One day following passive immunization (day 0), PCA levels were significantly higher for groups that received RSV F anti-sera (p < 0.01) than those given a similar dose of palivizumab, as measured by the PCA assay ( Fig. 6A). In palivizumab treated animals, PCA serum titers were at or below the LOD for the assay except at the highest dose, whereas the PCA serum levels in cotton rats passively immunized with anti-RSV F serum were 183 μg/ml and 53 μg/ml at the 5.6 and 1.4 mg/kg dose levels, respectively. All groups were challenged 24 hours after passive immunization (day 0) with 105 pfu RSV-A Long virus. Lung tissues were collected Romidepsin datasheet on day 4 post challenge to determine viral titer by plaque assay on

homogenized tissue. The highest doses of anti-RSV F immune sera (5.6 mg/kg) and palivizumab (5.0 mg/kg) conferred apparently complete protection (Fig. 6B), reducing virus replication in the lungs >100-fold relative to the placebo. Virus replication was also significantly reduced in animals given 1.6 and 0.6 mg/kg anti-RSV F immune sera compared to the group that received pre-immune sera (p < 0.01) ( Fig. 6B). Palivizumab at 1.3 and 0.6 mg/kg induced a slight reduction in lung virus titers, but were not statistically significant when compared to the group that received pre-immune sera ( Fig. 6B). Beeler et al. [35] have identified multiple neutralizing

epitopes on RSV F protein using competitive binding assays with a FG-4592 supplier panel of RSV F monoclonal antibodies and monoclonal antibody resistant mutant (MARMs) and subsequently, antigenic sites I, II, IV, V and IV were mapped on RSV F [36]. A competitive ELISA was performed using monoclonal antibodies 1107, 1112, 1153, 1243 to identify neutralizing antibodies induced by the RSV F vaccine.
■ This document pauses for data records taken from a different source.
(** * nmap-server: the scan request pipeline of [src/index.ts]

    A shallow embedding of the one tool of the server, [run_nmap_scan]:
    the argument schema [NmapScanSchema], the command builder and executor
    [runNmapScan], and the [CallToolRequestSchema] handler that maps the
    outcome of both onto the protocol's result envelope.

    The program is TypeScript on Node.  Values that cross the protocol
    boundary are JSON values; the two library facilities the program calls
    (zod's [safeParse] and [promisify(exec)] of [child_process]) are modelled
    after their documented contracts in the modules [Zod] and [Node]. *)

From Stdlib Require Import String Ascii List ZArith NArith Lia Bool DecimalString.
Import ListNotations.

Local Open Scope string_scope.
Local Open Scope Z_scope.

Set Warnings "-register-all".

(* ================================================================== *)
(** ** Strings *)

Module Str.

(** JS truthiness of a string: every string but the empty one. *)
Definition truthy (s : string) : bool :=
  match s with
  | EmptyString => false
  | String _ _ => true
  end.

Fixpoint repeat0 (n : nat) : string :=
  match n with
  | O => EmptyString
  | S k => String "0" (repeat0 k)
  end.

Fixpoint take (n : nat) (s : string) : string :=
  match n, s with
  | S k, String c r => String c (take k r)
  | _, _ => EmptyString
  end.

Fixpoint drop (n : nat) (s : string) : string :=
  match n, s with
  | S k, String _ r => drop k r
  | _, _ => s
  end.

(** Every character of the string satisfies [p]. *)
Fixpoint all (p : ascii -> bool) (s : string) : bool :=
  match s with
  | EmptyString => true
  | String c r => p c && all p r
  end.

(** [starts_with p s]: [p] is a prefix of [s] (the library's [prefix]). *)
Definition starts_with (p s : string) : bool := String.prefix p s.

(** [contains sub s]: [sub] occurs in [s] at some offset. *)
Fixpoint contains (sub s : string) : bool :=
  String.prefix sub s ||
  match s with
  | EmptyString => false
  | String _ r => contains sub r
  end.

Definition is_space (c : ascii) : bool := Ascii.eqb c " ".

(** Words of a command line: maximal runs of characters other than the
    space, in order. *)
Definition flush (acc : string) : list string :=
  if truthy acc then [acc] else [].

Fixpoint words_from (acc s : string) : list string :=
  match s with
  | EmptyString => flush acc
  | String c r =>
      if is_space c then flush acc ++ words_from EmptyString r
      else words_from (acc ++ String c EmptyString) r
  end.

Definition words (s : string) : list string := words_from EmptyString s.

End Str.

(* ================================================================== *)
(** ** JS numbers and their string form *)

(** A Number is modelled by its decimal form: not-a-number, an infinity, or
    a signed finite decimal [s * 10^e] with its sign.  Every finite double has such a
    form (the shortest decimal that reads back as that double, which is the
    one [Number::toString] prints); zero keeps its sign.  Comparison with
    the constants [0] and [5], which are doubles, agrees on the double and on
    its decimal form because rounding is monotone. *)
Inductive number : Type :=
| NaN
| Infinity (negative : bool)
| Finite (negative : bool) (s : N) (e : Z).

Module Num.

Definition of_Z (z : Z) : number := Finite (z <? 0) (Z.abs_N z) 0.

(** Scaled integer pair with a common exponent, for comparisons. *)
Definition signed (negative : bool) (s : N) : Z :=
  if negative then - Z.of_N s else Z.of_N s.

Definition align (s1 : Z) (e1 : Z) (s2 : Z) (e2 : Z) : Z * Z :=
  let m := Z.min e1 e2 in
  (s1 * 10 ^ (e1 - m), s2 * 10 ^ (e2 - m)).

(** [x < y] on Numbers; false whenever an operand is NaN. *)
Definition ltb (x y : number) : bool :=
  match x, y with
  | NaN, _ | _, NaN => false
  | Infinity nx, Infinity ny => nx && negb ny
  | Infinity nx, Finite _ _ _ => nx
  | Finite _ _ _, Infinity ny => negb ny
  | Finite n1 s1 e1, Finite n2 s2 e2 =>
      let (a, b) := align (signed n1 s1) e1 (signed n2 s2) e2 in a <? b
  end.

Definition gtb (x y : number) : bool := ltb y x.

(** The mathematical value is an integer [z]. *)
Definition is_Z (x : number) (z : Z) : Prop :=
  match x with
  | Finite n s e =>
      let (a, b) := align (signed n s) e z 0 in a = b
  | _ => False
  end.

(** Decimal digits of a positive integer, most significant first. *)
Definition digits (s : N) : string := NilZero.string_of_uint (N.to_uint s).

(** Number of trailing ["0"] characters. *)
Fixpoint trailing0 (d : string) : nat :=
  match d with
  | EmptyString => O
  | String c r =>
      if Str.all (Ascii.eqb "0") r
      then (if Ascii.eqb c "0" then S (String.length r) else String.length r)
      else trailing0 r
  end.

(** [Number::toString] of ECMAScript, radix 10, on a positive finite value
    given by its significant digits [d] ([k] of them, no trailing zero) and
    the exponent [n] with value [0.d * 10^n]. *)
Definition to_string_pos (d : string) (n : Z) : string :=
  let k := Z.of_nat (String.length d) in
  if (k <=? n) && (n <=? 21) then
    d ++ Str.repeat0 (Z.to_nat (n - k))
  else if (0 <? n) && (n <=? 21) then
    Str.take (Z.to_nat n) d ++ "." ++ Str.drop (Z.to_nat n) d
  else if (-6 <? n) && (n <=? 0) then
    "0." ++ Str.repeat0 (Z.to_nat (- n)) ++ d
  else
    let ex := n - 1 in
    let sign := if ex <? 0 then "-" else "+" in
    let mant :=
      match d with
      | String c (String _ _ as r) => String c ("." ++ r)
      | _ => d
      end in
    mant ++ "e" ++ sign ++ digits (Z.abs_N ex).

(** ToString applied to a Number, as a template literal does. *)
Definition to_string (x : number) : string :=
  match x with
  | NaN => "NaN"
  | Infinity negative => if negative then "-Infinity" else "Infinity"
  | Finite negative s e =>
      if (s =? 0)%N then "0"
      else
        let d0 := digits s in
        let z := trailing0 d0 in
        let d := Str.take (String.length d0 - z) d0 in
        let n := Z.of_nat (String.length d0) + e in
        (if negative then "-" else "") ++ to_string_pos d n
  end.

End Num.

(* ================================================================== *)
(** ** JSON values at the protocol boundary *)

(** The argument payload of a tool call is whatever the transport parsed:
    absent ([VUndefined]) or a JSON value.  An object is kept as the list of
    its properties; [get_field] is the property read [data[key]], which
    yields [undefined] for a key the object does not have. *)
Inductive JsValue : Type :=
| VUndefined
| VNull
| VBool (b : bool)
| VNumber (x : number)
| VString (s : string)
| VArray (items : list JsValue)
| VObject (fields : list (string * JsValue)).

Fixpoint get_field (fields : list (string * JsValue)) (key : string) : JsValue :=
  match fields with
  | [] => VUndefined
  | (k, v) :: rest => if String.eqb k key then v else get_field rest key
  end.

(** Property read on any payload: only an object has properties. *)
Definition property (payload : JsValue) (key : string) : JsValue :=
  match payload with
  | VObject fields => get_field fields key
  | _ => VUndefined
  end.

(* ================================================================== *)
(** ** zod: the schema combinators the program uses *)

Module Zod.

Inductive ZodParsedType : Type :=
| t_string | t_nan | t_number | t_boolean
| t_undefined | t_null | t_array | t_object.

Definition getParsedType (data : JsValue) : ZodParsedType :=
  match data with
  | VUndefined => t_undefined
  | VNull => t_null
  | VBool _ => t_boolean
  | VNumber NaN => t_nan
  | VNumber _ => t_number
  | VString _ => t_string
  | VArray _ => t_array
  | VObject _ => t_object
  end.

(** The issue kinds these schemas can raise, each with the path of the
    value it is about. *)
Inductive ZodIssue : Type :=
| invalid_type (expected : string) (received : ZodParsedType) (path : list string)
| invalid_enum_value (received : string) (options : list string) (path : list string)
| too_small (minimum : number) (path : list string)
| too_big (maximum : number) (path : list string).

Definition issue_path (i : ZodIssue) : list string :=
  match i with
  | invalid_type _ _ p => p
  | invalid_enum_value _ _ p => p
  | too_small _ p => p
  | too_big _ p => p
  end.

(** Result of parsing one value: the parsed output, or the issues raised. *)
Inductive ParseReturn (A : Type) : Type :=
| OK (value : A)
| INVALID (issues : list ZodIssue).
Arguments OK {A} value.
Arguments INVALID {A} issues.

Definition issues_of {A} (r : ParseReturn A) : list ZodIssue :=
  match r with
  | OK _ => []
  | INVALID l => l
  end.

Definition ZodType (A : Type) : Type := list string -> JsValue -> ParseReturn A.

(** [z.string()] *)
Definition string_ : ZodType string := fun path data =>
  match data with
  | VString s => OK s
  | _ => INVALID [invalid_type "string" (getParsedType data) path]
  end.

(** [.optional()]: [undefined] is accepted as it is. *)
Definition optional {A} (inner : ZodType A) : ZodType (option A) := fun path data =>
  match data with
  | VUndefined => OK None
  | _ =>
      match inner path data with
      | OK a => OK (Some a)
      | INVALID l => INVALID l
      end
  end.

(** [.default(d)]: [undefined] is replaced by [d] before the inner schema
    runs. *)
Definition default {A} (inner : ZodType A) (d : JsValue) : ZodType A := fun path data =>
  match data with
  | VUndefined => inner path d
  | _ => inner path data
  end.

Fixpoint assoc {A} (key : string) (l : list (string * A)) : option A :=
  match l with
  | [] => None
  | (k, a) :: rest => if String.eqb k key then Some a else assoc key rest
  end.

Fixpoint joinValues (l : list string) : string :=
  match l with
  | [] => ""
  | [x] => "'" ++ x ++ "'"
  | x :: rest => "'" ++ x ++ "' | " ++ joinValues rest
  end.

(** [z.enum([...])]: a string that is one of the listed values; each value
    comes with the variant of the inferred union type it stands for. *)
Definition enum {A} (values : list (string * A)) : ZodType A := fun path data =>
  match data with
  | VString s =>
      match assoc s values with
      | Some a => OK a
      | None => INVALID [invalid_enum_value s (map fst values) path]
      end
  | _ => INVALID [invalid_type (joinValues (map fst values)) (getParsedType data) path]
  end.

(** The checks [.min(v)] and [.max(v)] add to a number schema (both
    inclusive). *)
Inductive ZodNumberCheck : Type :=
| min (value : number)
| max (value : number).

Definition run_check (path : list string) (x : number) (c : ZodNumberCheck)
  : list ZodIssue :=
  match c with
  | min v => if Num.ltb x v then [too_small v path] else []
  | max v => if Num.gtb x v then [too_big v path] else []
  end.

(** [z.number()] with its checks: the type test first (NaN is not a
    number for zod), then every check; a failed check does not stop the
    ones after it. *)
Definition number_ (checks : list ZodNumberCheck) : ZodType number := fun path data =>
  match data with
  | VNumber x =>
      match getParsedType data with
      | t_number =>
          match flat_map (run_check path x) checks with
          | [] => OK x
          | l => INVALID l
          end
      | received => INVALID [invalid_type "number" received path]
      end
  | _ => INVALID [invalid_type "number" (getParsedType data) path]
  end.

(** Combining the properties of an object: every property is parsed, and
    the issues of all of them are kept, in the order of the shape. *)
Definition ap {A B} (f : ParseReturn (A -> B)) (a : ParseReturn A) : ParseReturn B :=
  match f, a with
  | OK g, OK x => OK (g x)
  | _, _ => INVALID (issues_of f ++ issues_of a)%list
  end.

(** One property of the shape: the schema runs on [data[key]] under the
    path extended by the key. *)
Definition prop {A} (key : string) (t : ZodType A)
  (path : list string) (data : list (string * JsValue)) : ParseReturn A :=
  t (path ++ [key])%list (get_field data key).

(** [z.object(shape)]: the payload must be an object; keys outside the
    shape are dropped. *)
Definition object {A}
  (shape : list string -> list (string * JsValue) -> ParseReturn A) : ZodType A :=
  fun path data =>
    match data with
    | VObject fields => shape path fields
    | _ => INVALID [invalid_type "object" (getParsedType data) path]
    end.

Inductive SafeParseReturn (A : Type) : Type :=
| ParseSuccess (data : A)
| ParseFailure (error : list ZodIssue).
Arguments ParseSuccess {A} data.
Arguments ParseFailure {A} error.

Definition safeParse {A} (schema : ZodType A) (data : JsValue) : SafeParseReturn A :=
  match schema [] data with
  | OK a => ParseSuccess a
  | INVALID l => ParseFailure l
  end.

Definition success {A} (r : SafeParseReturn A) : bool :=
  match r with
  | ParseSuccess _ => true
  | ParseFailure _ => false
  end.

End Zod.

Declare Scope zod_scope.
Delimit Scope zod_scope with zod.
Notation "f <*> a" := (Zod.ap f a) (at level 51, left associativity) : zod_scope.

(* ================================================================== *)
(** ** The scan configuration and its schema *)

Inductive ScanType : Type := quick | full | version.

(** [z.infer<typeof NmapScanSchema>] *)
Record NmapScanParams : Type := mkParams {
  target : string;
  ports : option string;
  scanType : ScanType;
  timing : number;
  additionalFlags : option string
}.

Definition NmapScanSchema : Zod.ZodType NmapScanParams :=
  Zod.object (fun path data =>
    (Zod.OK mkParams
      <*> Zod.prop "target" Zod.string_ path data
      <*> Zod.prop "ports" (Zod.optional Zod.string_) path data
      <*> Zod.prop "scanType"
            (Zod.default
               (Zod.enum [("quick", quick); ("full", full); ("version", version)])
               (VString "quick")) path data
      <*> Zod.prop "timing"
            (Zod.default
               (Zod.number_ [Zod.min (Num.of_Z 0); Zod.max (Num.of_Z 5)])
               (VNumber (Num.of_Z 3))) path data
      <*> Zod.prop "additionalFlags" (Zod.optional Zod.string_) path data)%zod).
Lemma immediate_parent_groups_are_parents_witness :
  immediate_parent_groups anchored_search insertion_order nested_repo group_leaf
  = Some (Ok [group_mid]) ∧
  ∀ p, p ∈ [group_mid] ↔
       p ∈ groups nested_repo ∧
       (name group_leaf ∈ immediate_subgroup_names p ∨
        name group_leaf ∈ _subgroup_names_from_patterns anchored_search nested_repo p).
Proof.
  assert (immediate_parent_groups anchored_search insertion_order nested_repo group_leaf
          = Some (Ok [group_mid])) as Hrun by (vm_compute; reflexivity).
  split; [exact Hrun|].
  apply (immediate_parent_groups_are_parents anchored_search insertion_order nested_repo
           group_leaf [group_mid] insertion_order_elem).
  - unfold unique_names. by_eval.
  - by_eval.
  - do 2 apply list_elem_of_further. apply list_elem_of_here.
  - exact Hrun.
Defined.

(** X13: [immediate_parent_groups] of any group returns exactly when
    every name in the explicit [subgroups] list of every group of the
    registry resolves; loops of the subgroup relation do not make it
    fail. *)
Theorem immediate_parent_groups_returns_iff (re_search : Pattern → string → bool)
    (set_iter : list string → list string) (repo : Repository) (self : Group) :
  (∀ l x, x ∈ set_iter l ↔ x ∈ l) →
  (∃ ps, immediate_parent_groups re_search set_iter repo self = Some (Ok ps)) ↔
  ∀ g n, g ∈ groups repo → n ∈ immediate_subgroup_names g →
         ∃ g', get_group repo n = Ok g'.
Proof.
  intros Hset. unfold immediate_parent_groups. split.
  - intros [ps Hps] g n Hg Hn. apply parents_scan_Ok in Hps as [Hall _].
    destruct (Hall g Hg) as [gs [= Hgs]].
    destruct (immediate_subgroups_Ok_elem _ _ _ _ _ Hset Hgs) as [Hmap _].
    assert (n ∈ name <$> gs) as Hin.
    { rewrite (rmap_Ok_names _ _ _ Hmap). unfold candidate_names.
      apply Hset, elem_of_app. by left. }
    apply list_elem_of_fmap in Hin as (g' & -> & Hg').
    apply (rmap_get_group_elem _ _ _ Hmap) in Hg' as (m & _ & Hget).
    exists g'. by eapply get_group_registered.
  - intros Hres.
    pose proof (parents_scan_returns
                  (λ group, Some (immediate_subgroups re_search set_iter repo group))
                  self (groups repo) (λ p _, ltac:(done))) as Hret.
    destruct (parents_scan _ _ _) as [[ps|e]|] eqn:Hscan; [by eauto| |done].
    exfalso. apply parents_scan_Raise in Hscan as (p & Hp & [= Hraise]).
    unfold immediate_subgroups in Hraise.
    pose proof (immediate_rmap repo (name p)
                  (candidate_names re_search set_iter repo p)) as Himm.
    destruct (rmap (get_group repo) _) as [gs|e0] eqn:Hmap; [congruence|].
    destruct Himm as (n & Hn & Hunreg & _).
    unfold candidate_names in Hn. apply Hset, elem_of_app in Hn as [Hn|Hn].
    + destruct (Hres p n Hp Hn) as [g' Hg']. congruence.
    + destruct (pattern_names_registered _ _ _ _ Hn) as [g' Hg']. congruence.
Qed.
Antibodies 1107, 1153 and 1243 map to antigenic sites II and I while the 1112 is more broadly reactive to sites IV, V, and VI (Table 1). Polyclonal cotton rat sera raised against Rolziracetam RSV F nanoparticle vaccine

was competitive against these RSV F monoclonal antibodies (Table 1). Antibodies competitive for antigenic site II monoclonal antibodies 1107 and 1153 were induced by the vaccine without and with adjuvant, respectively while no or minimal site II competitive antibodies were detected in sera from FI-RSV immunized and RSV infected animals (Table 1). The RSV F vaccine also induced polyclonal responses competitive with neutralizing antibodies 1112 and 1243 that recognize RSV F antigenic sites I, IV, V and VI (Table 1). RSV-related lower respiratory tract disease is the most common cause of hospitalization in infants, a common basis for infant and pediatric medical visits and a significant pathogen in the elderly and high-risk adults. Severe RSV infections in young children are clearly associated with ongoing and repeat episodes of wheezing [24], [37] and [38].